I know we have discussed what it would take to keep Italy out of WWI, what about WWII?
 

Deleted member 1487

Italy was not ready for war and this would pretty much give them an excuse to bow out.
 
A major seismic or volcanic event and frankly Italy would have far better things to do than gamble on a war with Britain. Even if it does look like Britain will have to ask for terms from Germany. In fact if for example Vesuvius was to send pyroclastic flows down through Naples they'd probably be asking for British and French help with the relief efforts.
 
I would say so. Recovery from big disasters consumes a lot of resources, and Italy wasn't really ready to fight then.

What would removing Mussolini do at this point? It wouldn't take a huge quake to kill him if he were in the wrong place at the wrong time. Say a few bricks or a chunk of masonry falls right on top of him.
 
Per se, nothing else changing save that Italy is less ready for war?

No.

Remember, this isn't a war that's going to go on. It's already over. A matter of days at most. The French are defeated, the British can only admit they have to negotiate terms. Mussolini is declaring war in order to sit at that negotiation table, so that he'll gain something after having invested maybe "2,000 dead", no more. He has been quoted as saying (but in private): "I intend to declare war, not to make it". It's essentially that non-existing thing, a free lunch.

So if you are not actually making war, you don't need actual preparations, actual capabilities, actual readiness. And an actual disaster does not affect your decision either.

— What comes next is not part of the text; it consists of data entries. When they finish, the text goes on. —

Lemma lookup_business_returns_witness :
  let c := candidate "p1" "Acme Lighting" in
  let details := PDict {[ "rating" := PInt 4; "reviews" := PList [PStr "spam"] ]} in
  ∃ info reviews,
    (lookup_business (snapshot [c] details) "Acme Lighting, SLC" true []).1 =
      Returns (info, reviews).
Proof.
  intros c details.
  apply (lookup_business_returns (snapshot [c] details) "Acme Lighting, SLC" true []).
  - simpl. repeat constructor.
  - intros place_id. simpl. split; [exact I|]. intros _. exact I.
Defined.

(** ** The batch *)

Lemma lookup_business_query gw query include_reviews log info reviews log' :
  lookup_business gw query include_reviews log = (Returns (info, reviews), log') →
  BusinessInfo.query info = query.
Proof.
  intros Hrun. unfold lookup_business in Hrun.
  apply bind_returns in Hrun as (search_response & ? & _ & Hrun).
  apply bind_returns in Hrun as (no_results & ? & _ & Hrun).
  destruct no_results.
  { by apply lift_returns in Hrun as [[= <- <-] _]. }
  apply bind_returns in Hrun as (all_places & ? & _ & Hrun).
  apply bind_returns in Hrun as ([best score] & ? & _ & Hrun).
  destruct (negb (truthy best)).
  { by apply lift_returns in Hrun as [[= <- <-] _]. }
  do 3 apply bind_returns in Hrun as (? & ? & _ & Hrun).
  apply bind_returns in Hrun as (details_response & ? & _ & Hrun).
  destruct (negb (truthy details_response)).
  { by apply lift_returns in Hrun as [[= <- <-] _]. }
  do 7 apply bind_returns in Hrun as (? & ? & _ & Hrun).
  by apply lift_returns in Hrun as [[= <- <-] _].
Qed.

Lemma lookup_business_log_length gw query include_reviews log :
  let log' := (lookup_business gw query include_reviews log).2 in
  length log + 1 ≤ length log' ≤ length log + 2.
Proof.
  unfold lookup_business, search_text, get_place_details, request, lift.
  unfold mbind, io_bind. simpl.
  repeat (match goal with
          | |- context [match ?x with _ => _ end] => destruct x
          end; simpl);
    rewrite ?length_app; simpl; lia.
Qed.

Lemma process_queries_cons gw include_reviews query queries businesses all_reviews :
  process_queries gw include_reviews (query :: queries) businesses all_reviews =
    ('(business_info, reviews) ← lookup_business gw query include_reviews;
     all_reviews' ← lift (
       match reviews with
       | [] => Returns all_reviews
       | _ =>
           if hashable (BusinessInfo.name business_info)
           then Returns (all_reviews ++ [(BusinessInfo.name business_info, reviews)])
           else Raises TypeError
       end);
     process_queries gw include_reviews queries (businesses ++ [business_info]) all_reviews').
Proof. reflexivity. Qed.

(** X18: When the loop of [main] over the queries completes, it has appended
    one record per query, in the order of the queries and each carrying its
    query; it has stored at most one review list per query, each non-empty
    and under a hashable name; and it has made at least one and at most two
    requests per query. *)
Theorem batch_records gw include_reviews queries businesses0 all_reviews0 log
    businesses all_reviews log' :
  process_queries gw include_reviews queries businesses0 all_reviews0 log =
    (Returns (businesses, all_reviews), log') →
  (∃ found, businesses = businesses0 ++ found ∧
     Forall2 (λ query info, BusinessInfo.query info = query) queries found) ∧
  (∃ entries, all_reviews = all_reviews0 ++ entries ∧
     length entries ≤ length queries ∧ Forall stored entries) ∧
  length log + length queries ≤ length log' ≤ length log + 2 * length queries.
Proof.
  revert businesses0 all_reviews0 log.
  induction queries as [|query queries IH]; intros businesses0 all_reviews0 log Hrun.
  - apply lift_returns in Hrun as [[= <- <-] ->].
    split; [exists []; by rewrite app_nil_r|].
    split; [exists []; by rewrite app_nil_r|]. simpl. lia.
  - rewrite process_queries_cons in Hrun.
    apply bind_returns in Hrun as ([info reviews] & log1 & Hlookup & Hrun).
    apply bind_returns in Hrun as (all_reviews1 & ? & Hstore & Hrun).
    apply lift_returns in Hstore as [Hstore ->].
    apply IH in Hrun as ((found & -> & Hfound) & (entries & -> & Hlen & Hentries) & Hlog).
    pose proof (lookup_business_log_length gw query include_reviews log) as Hlog1.
    rewrite Hlookup in Hlog1. simpl in Hlog1.
    split; [|split; [|simpl; lia]].
    + exists (info :: found). rewrite <- app_assoc. split; [done|].
      constructor; [|done]. by eapply lookup_business_query.
    + destruct reviews as [|review reviews].
      * injection Hstore as <-. exists entries. split; [done|]. split; [simpl; lia|done].
      * destruct (hashable (BusinessInfo.name info)) eqn:Hkey; [|done].
        injection Hstore as <-.
        exists ((BusinessInfo.name info, review :: reviews) :: entries).
        rewrite <- app_assoc. split; [done|]. split; [simpl; lia|].
        by constructor.
Qed.

Lemma batch_records_witness :
  let gw :=
    snapshot [candidate "p1" "Acme Lighting"]
      (PDict {[ "rating" := PInt 4;
                "reviews" := PList [PDict {[ "rating" := PInt 5 ]}] ]}) in
  ∃ found entries,
    Forall2 (λ query info, BusinessInfo.query info = query)
      ["Acme Lighting, SLC"; "zzz"] found ∧
    length entries ≤ 2 ∧ Forall stored entries.
Proof.
  intros gw.
  edestruct (batch_records gw true ["Acme Lighting, SLC"; "zzz"] [] [] [])
    as ((found & _ & Hfound) & (entries & _ & Hlen & Hentries) & _).
  - vm_compute. reflexivity.
  - by exists found, entries.
Defined.

(** X19: With a provider whose answers do not depend on earlier requests,
    the record that the loop of [main] appends for a query is the record
    that [lookup_business] returns for that query on its own: neither the
    other queries nor their order matter. *)
Theorem batch_of_stable_provider gw include_reviews queries businesses0 all_reviews0 log
    businesses all_reviews log' :
  stable gw →
  process_queries gw include_reviews queries businesses0 all_reviews0 log =
    (Returns (businesses, all_reviews), log') →
  ∃ found, businesses = businesses0 ++ found ∧
    Forall2 (λ query info,
               ∃ reviews, (lookup_business gw query include_reviews []).1 =
                            Returns (info, reviews))
      queries found.
Proof.
  intros Hgw. revert businesses0 all_reviews0 log.
  induction queries as [|query queries IH]; intros businesses0 all_reviews0 log Hrun.
  - apply lift_returns in Hrun as [[= <- <-] ->]. exists []. by rewrite app_nil_r.
  - rewrite process_queries_cons in Hrun.
    apply bind_returns in Hrun as ([info reviews] & log1 & Hlookup & Hrun).
    apply bind_returns in Hrun as (all_reviews1 & ? & _ & Hrun).
    apply IH in Hrun as (found & -> & Hfound).
    exists (info :: found). rewrite <- app_assoc. split; [done|].
    constructor; [|done]. exists reviews.
    rewrite (lookup_business_independent gw query include_reviews Hgw [] log).
    by rewrite Hlookup.
Qed.

Lemma batch_of_stable_provider_witness :
  let gw := snapshot [candidate "p1" "Acme Lighting"] (PDict {[ "rating" := PInt 4 ]}) in
  ∃ found,
    Forall2 (λ query info,
               ∃ reviews, (lookup_business gw query true []).1 = Returns (info, reviews))
      ["Acme Lighting, SLC"; "zzz"] found.
Proof.
  intros gw.
  edestruct (batch_of_stable_provider gw true ["Acme Lighting, SLC"; "zzz"] [] [] [])
    as (found & _ & Hfound).
  - done.
  - vm_compute. reflexivity.
  - by exists found.
Defined.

Now, if the earthquake changes something else apart from war readiness - for instance, if it kills Mussolini - then things obviously change, but this becomes simply another version of countless other threads based on "WI Mussolini dies before June 1940".
Short of killing Mussolini, the earthquake should have the effect of strengthening internal opposition to the war to the point that this can effectively bridle Mussolini. But it's hard to see how this could work. The anti-German elements among the party leadership might say, hey, this makes us unable to make war, but the reply would be the above one: we're not really going to make war.
 
I agree it would not keep Italy out of the war. Question would it keep Italy out of Greece?

I suppose it depends on just how much damage the earthquake does, well if it was bad enough the Brits might be in Tripoli before then!